All human history, and just about everything else as well, consists of a never-ending struggle against ignorance.

Monday, May 12, 2008

National Leaders

Sometimes the gathered effects of everything that is happening overwhelm the ability and the will to write complete sentences about them, in a weblog or anywhere else. For instance there is the way that a nation's citizens are constrained by their governments to make the assumption that those in the government are the possessors of the best judgment in the land, when in reality there's nothing to distinguish those high officials from the drunken, bullying, brawling habitues of the worst dive in town.
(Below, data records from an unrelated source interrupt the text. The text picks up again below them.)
(** *** Erasing ahead *)

Definition eraseNextSector (s : FlashStorage)
  : FlashStorage_status_t * FlashStorage :=
  let (b, d) := busy (_flash s) in
  let s := set_flash d s in
  if b then (FLASH_STORAGE_BUSY, s)
  else
    let s := flash_writeEnable s in
    let s := flash_sectorErase (_max_erased_addr s) s in
    let s := set_max_erased_addr (u32 (_max_erased_addr s + 4096)) s in
    (FLASH_STORAGE_OK, s).

(** *** Flushing the buffer: [writeFIFO] *)

(** The [if(_curr_addr + _buff_index >= _max_erased_addr)] block. *)
Definition fifo_erase (s : FlashStorage) : FlashStorage :=
  if _max_erased_addr s <=? u32 (_curr_addr s + _buff_index s) then
    let s := flash_wait s in
    let s := flash_writeEnable s in
    let s := flash_sectorErase (_max_erased_addr s) s in
    set_max_erased_addr (u32 (_max_erased_addr s + 4096)) s
  else s.

(** The [if(_curr_addr%256 != 0)] block; returns [offset].  The expression
    [_curr_addr>>8+1<<8] parses as [(_curr_addr >> 9) << 8]. *)
Definition fifo_head (s : FlashStorage) : Z * FlashStorage :=
  if negb (_curr_addr s mod 256 =? 0) then
    let remaining :=
      u32 (u32 (Z.shiftl (Z.shiftr (_curr_addr s) 9) 8) - _curr_addr s) in
    let s := flash_wait s in
    let s := flash_writeEnable s in
    let s := flash_pageProgram (_curr_addr s) (_buff s) remaining s in
    let s := set_curr_addr (u32 (_curr_addr s + remaining)) s in
    (remaining, s)
  else (0, s).

(** Body of the [for] loop of [writeFIFO]. *)
Definition fifo_page (offset p : Z) (s : FlashStorage) : FlashStorage :=
  let s := flash_wait s in
  let s := flash_writeEnable s in
  let size := s32 (u32 (u32 (_buff_index s - offset) - u32 (p * 256))) in
  let size := if size <? 0 then size + 256 else size in
  let size := if 256 <? size then 256 else size in
  let from := u32 (p * 256 + offset) in
  let s := flash_pageProgram (_curr_addr s) (fun i => _buff s (from + i))
                             (u32 size) s in
  set_curr_addr (u32 (_curr_addr s + size)) s.
(** A dictionary on which the helper raises. *)
Lemma evaluate_dict_raises d w :
  answers (self_object w) d = false →
  ∃ e, evaluate (Dict d) w = (Raise e, after_print w).
Proof.
  intros Hraise. unfold evaluate_policy_compliance, classify_controls.
  unfold mbind at 1 2, M_bind at 1 2, bind at 1 2, print, read_self.
  cbn [self_object].
  change {| self_object := self_object w; stdout := _ |} with (after_print w).
  unfold mbind at 1, M_bind at 1, bind at 1.
  destruct (for_each_raises is_control_compliant (self_object w) d
              (compliance_standards (self_object w))
              (initial_evaluation, 0) (after_print w) Hraise) as [e ->].
  by exists e.
Qed.

(** A dictionary on which the helper answers. *)
Lemma evaluate_dict d w :
  compliance_standards (self_object w) ≠ [] →
  answers (self_object w) d = true →
  ∃ ev ratio at_least_90,
    classify_controls is_control_compliant (self_object w) (Dict d) (after_print w)
      = (Ok (ev, Z.of_nat (length (compliant_controls ev))), after_print w)
    ∧ compliant_controls ev
        = filed (self_object w) d Compliant (compliance_standards (self_object w))
    ∧ non_compliant_controls ev
        = filed (self_object w) d NonCompliant (compliance_standards (self_object w))
    ∧ missing_controls ev
        = filed (self_object w) d Missing (compliance_standards (self_object w))
    ∧ soc2_cc6_2_status ev = "UNKNOWN"
    ∧ nist_ia_5_status ev = "UNKNOWN"
    ∧ policy_type ev = "unknown"
    ∧ py_truediv (Z.of_nat (length (compliant_controls ev)))
                 (Z.of_nat (length (compliance_standards (self_object w))))
        = Ok ratio
    ∧ py_ge (PyFloat (B64.round (py_mul_int ratio 100) 2)) (PyInt 90)
        = Ok at_least_90
    ∧ evaluate (Dict d) w =
        (Ok (set_overall_status
               (if at_least_90 then "COMPLIANT" else "NON_COMPLIANT")
               (set_compliance_score
                  (PyFloat (B64.round (py_mul_int ratio 100) 2)) ev)),
         after_print w).
Proof.
  intros Hnonempty Hanswers.
  destruct (for_each_returns is_control_compliant (self_object w) d
              (compliance_standards (self_object w))
              (initial_evaluation, 0) (after_print w) Hanswers)
    as ([ev n] & Hrun & Hc & Hn & Hm & Hcount & _ & Hsoc & Hnist & _ & Htype).
  simpl in Hc, Hn, Hm, Hcount, Hsoc, Hnist, Htype.
  assert (n = Z.of_nat (length (compliant_controls ev))) as ->
    by (rewrite Hc; exact Hcount).
  assert (∃ ratio,
    py_truediv (Z.of_nat (length (compliant_controls ev)))
               (Z.of_nat (length (compliance_standards (self_object w))))
      = Ok ratio) as [ratio Hratio].
  { unfold py_truediv.
    destruct (Z.eqb_spec
      (Z.of_nat (length (compliance_standards (self_object w)))) 0) as [H0|_];
      [|by eexists].
    destruct (compliance_standards (self_object w)); [done | simpl in H0; lia]. }
  assert (∃ b, py_ge (PyFloat (B64.round (py_mul_int ratio 100) 2)) (PyInt 90)
                 = Ok b) as [b Hb] by (by eexists).
  exists ev, ratio, b. repeat split; try done.
  unfold evaluate_policy_compliance.
  unfold mbind at 1 2, M_bind at 1 2, bind at 1 2, print, read_self.
  cbn [self_object].
  change {| self_object := self_object w; stdout := _ |} with (after_print w).
  unfold mbind at 1, M_bind at 1, bind at 1.
  unfold classify_controls. rewrite Hrun.
  unfold mbind at 1, M_bind at 1, bind at 1, lift at 1. rewrite Hratio.
  unfold mbind, M_bind, bind, lift, ret.
  cbn [compliance_score set_compliance_score]. by rewrite Hb.
Qed.

End Report.

(** ** The baseline *)

Lemma baseline_names profile_name region :
  fst <$> compliance_standards (__init__ profile_name region) = baseline_controls.
Proof. reflexivity. Qed.

Lemma baseline_names_NoDup : NoDup baseline_controls.
Proof. apply (bool_decide_unpack _). vm_compute. exact I. Qed.

Lemma baseline_keys_NoDup profile_name region :
  NoDup ((compliance_standards (__init__ profile_name region)).*1).
Proof. rewrite baseline_names. apply baseline_names_NoDup. Qed.

Lemma baseline_size profile_name region :
  length (compliance_standards (__init__ profile_name region)) = 9%nat.
Proof. reflexivity. Qed.
(** Every point of the tilemap's extent, from (0, 0) to (cols, rows),
    lands in the clip-space square from -1 to +1 in each coordinate. *)
Theorem projection_fits_clip_space (x y : Qc) :
  0 < TILEMAP_N_COLS → 0 < TILEMAP_N_ROWS →
  (0 ≤ x)%Qc → (x ≤ Qc_of_Z TILEMAP_N_COLS)%Qc →
  (0 ≤ y)%Qc → (y ≤ Qc_of_Z TILEMAP_N_ROWS)%Qc →
  ∃ m,
    _AbstractRenderer._get_projection_matrix = inr m
    ∧ let clip := transform m (mkVec4 x y (Qc_of_Z 0) (Qc_of_Z 1)) in
      (Qc_of_Z (-1) ≤ v4x clip)%Qc ∧ (v4x clip ≤ Qc_of_Z 1)%Qc
      ∧ (Qc_of_Z (-1) ≤ v4y clip)%Qc ∧ (v4y clip ≤ Qc_of_Z 1)%Qc.
Proof.
  intros HC HR Hx0 Hxc Hy0 Hyr.
  exists composed_matrix.
  split; [apply get_projection_matrix_ok; lia|].
  cbv zeta. rewrite composed_matrix_transform by lia. cbn [v4x v4y].
  change (Qc_of_Z (-1)) with (Qc_of_Z (Z.opp 1)).
  rewrite (Z2Qc_inj_opp 1), Z2Qc_inj_1, Z2Qc_inj_2.
  assert (0 < Qc_of_Z TILEMAP_N_COLS)%Qc
    by (rewrite <-Z2Qc_inj_0; by apply (proj1 (Z2Qc_inj_lt 0 _))).
  assert (0 < Qc_of_Z TILEMAP_N_ROWS)%Qc
    by (rewrite <-Z2Qc_inj_0; by apply (proj1 (Z2Qc_inj_lt 0 _))).
  destruct (clip_coordinate_bounds x (Qc_of_Z TILEMAP_N_COLS)); [done..|].
  destruct (clip_coordinate_bounds y (Qc_of_Z TILEMAP_N_ROWS)); [done..|].
  done.
Qed.

End ProjectionMore.

(** ** The atlas rectangles, side by side *)
Section AtlasMore.
Context `{Constants}.



End AtlasMore.

(** ** The vertex builder off the well-formed path *)
Section BuilderEdges.
Context `{Constants}.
Witness the military junta in Myanmar\Burma letting citizens die by the thousands in the aftermath of an especially destructive cyclone, rather than letting relief supplies be brought in and distributed by agencies from other countries -- unless some way can be found to make it look as if the supplies come from the military itself.

Not long ago, off the Kamchatka Peninsula, a small Russian sub named the Priz, with a nine-man crew, got hopelessly snared 500 feet underwater by 10 ropes from a discarded fishing net. They had no way to escape, just a few biscuits to eat, a little drinking water, enough oxygen for only about 90 hours, slowly fading hopes of being rescued ...and, safely up above, their bumptious, presumptuous, overproud admirals, ministers, presidents, and the like.

Though the Russians didn't, both the U.S. and Britain had the submersibles made for just that kind of mishap, but, preditably and till almost the last minute, the Russian leadership acted in just the way that they had when they let all the 100+ crewmen of the nuclear sub Kursk die after an explosion of some sort near Murmansk a few years ago, rather than accepting outside help in time.

This time, though not till several days after the Priz ordeal began, the current Russian leader, V. Putin, finally realized that his people were never going to be able to free the tiny sub simply by hoping to catch up the sub in their own ropes from above, and, careful of his image, he finally permitted the Americans and the British to bring their stuff in, the latter accomplishing the rescue after a series of other setbacks.

This must be the nature of politics and leadership. Both involve so much nastiness amd indulging of the usual human perversities that too often people with good sense and judgment prefer to direct their energies along other avenues, and the affairs of state are left in the hands of the denizens of the dives.

1 Comments:

Blogger LeftLeaningLady said...

I know exactly how you feel. My blog has been strangely silent (except for birthday information) for the past month. I just can't sort out my thoughts enough to put them into words.

See? I am trying to think of something intelligent or uplifting to say & all I am getting is "DUH".